Inesistente solo il credito fittizio non rilevabile con il 36 bis e 36 ter
Per credito inesistente deve intendersi il credito in relazione al quale manca, in tutto o in parte, il presupposto costitutivo e la cui inesistenza non risulti riscontrabile mediante l’attività di liquidazione e controllo di cui agli articoli 36-bis e 36-ter del Dpr 600/1973 nonché dell’articolo 54-bis del Dpr 633/1972.
A stabilire questo importantissimo principio di diritto è la Corte di cassazione con la sentenza 34445 del 16 novembre 2021, la quale ripudia espressamente i precedenti della stessa Corte, con i quali era stato affermato che risulta privo di senso il distinguo tra credito non spettante e credito inesistente.
La questione oggetto della sentenza ha origine dal termine decadenziale stabilito dall’articolo 27, comma 16, del Dl 185/2008, in base al quale lo specifico atto di recupero per l’utilizzo in compensazione di crediti inesistenti deve essere notificato entro il 31 dicembre dell’ottavo anno successivo a quello di utilizzo.
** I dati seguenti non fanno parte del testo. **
(** No quota has a limit. *)
Definition no_limits {B} (s : engine B) : Prop :=
  match eng_quotas s with
  | Some q => forall root i, q !! root = Some i -> qi_MaxBytes i = 0
  | None => ec_EnableQuotaManagement (eng_config s) = false
  end.
Definition keeps_no_limits {B} (s s' : engine B) : Prop := no_limits s -> no_limits s'.
#[local] Instance keeps_no_limits_preorder {B} : PreOrder (keeps_no_limits (B := B)).
Proof. split; [by intros s ?|]. intros x y z H1 H2 H3. auto. Qed.

Lemma no_limits_eq {B} (s s' : engine B) :
  eng_quotas s' = eng_quotas s -> eng_config s' = eng_config s -> keeps_no_limits s s'.
Proof. unfold keeps_no_limits, no_limits. by intros -> ->. Qed.

Lemma RecordUsage_no_limits (root : string) (n : Z) (q : gmap string QuotaInfo) :
  (forall r i, q !! r = Some i -> qi_MaxBytes i = 0) ->
  forall r i, qm_RecordUsage root n q !! r = Some i -> qi_MaxBytes i = 0.
Proof.
  intros Hq r i. unfold qm_RecordUsage. destruct (q !! root) as [j|] eqn:Ej;
    intros [[_ <-]|[_ Hi]]%lookup_insert_Some; cbn; eauto.
Qed.

Lemma engine_step_no_limits {B} `{StorageBackend B} (op : engine_op) :
  keeps keeps_no_limits (engine_step (B := B) op).
Proof.
  assert (forall u, keeps keeps_no_limits (isTombstoned (B := B) u)) as Ht.
  { intros u. keeps_unfold. keeps_walk ltac:(intros; apply no_limits_eq; done). }
  destruct op; keeps_unfold; keeps_walk ltac:(intros; apply no_limits_eq; done);
    try (apply keeps_filter_tombstoned; [exact _|exact Ht]).
  apply keeps_quotas. intros s q Hq. unfold keeps_no_limits, no_limits. rewrite Hq. cbn.
  apply RecordUsage_no_limits.
Qed.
La Cassazione rileva che la definizione di credito inesistente si desume (ora) dall’articolo 13, comma 5, del decreto legislativo 471/1997, secondo cui si considera tale il credito in relazione al quale manca, in tutto o in parte, il presupposto costitutivo e la cui inesistenza non sia riscontrabile attraverso i controlli di cui agli articoli 36-bis e 36-ter del Dpr 600/1973 e all’articolo 54-bis del Dpr 633/1972.
Devono dunque ricorrere – secondo la Corte (come precisato anche dal principio di interpretazione) – entrambi i requisiti per considerare inesistente il credito: ne deve mancare il presupposto costitutivo; l’inesistenza non risulti evincibile dai controlli automatizzati o formali o dai dati in possesso dell’amministrazione.
La sussistenza, dunque, di uno solo di essi non può determinare la configurazione di un credito inesistente ma di un credito non spettante.
Quanto alla mancanza del presupposto costitutivo, per considerare il credito inesistente si deve trattare – sempre secondo la Corte – di situazione non reale o non vera «ossia priva di elementi giustificativi fenomenicamente apprezzabili, se non anche con connotazioni di fraudolenza». Non è un caso – osserva sempre la Corte – che il più ampio termine per la notifica dell’atto di recupero (31 dicembre dell’ottavo anno successivo) riguardi necessariamente una fattispecie più ristretta, evidentemente ritenuta più grave.
In sostanza, si può giungere alla conclusione che la generalità dei casi relativa alle indebite compensazioni rientra certamente nelle ipotesi di utilizzo di crediti d’imposta non spettanti (con sanzione del 30 per cento). Ciò per l’evidente considerazione che, nella maggioranza delle ipotesi, la non spettanza del credito d’imposta è suscettibile di essere rilevata attraverso l’attività di controllo ex articolo 36-ter Dpr 600/1973, in conseguenza del confronto tra i dati esposti in dichiarazione e i documenti conservati ed esibiti dal contribuente.
Solamente quando il credito d’imposta è stato generato da operazioni simulate o da documenti falsi, ancorché lo stesso credito sia indicato in dichiarazione, si può considerare il credito come inesistente.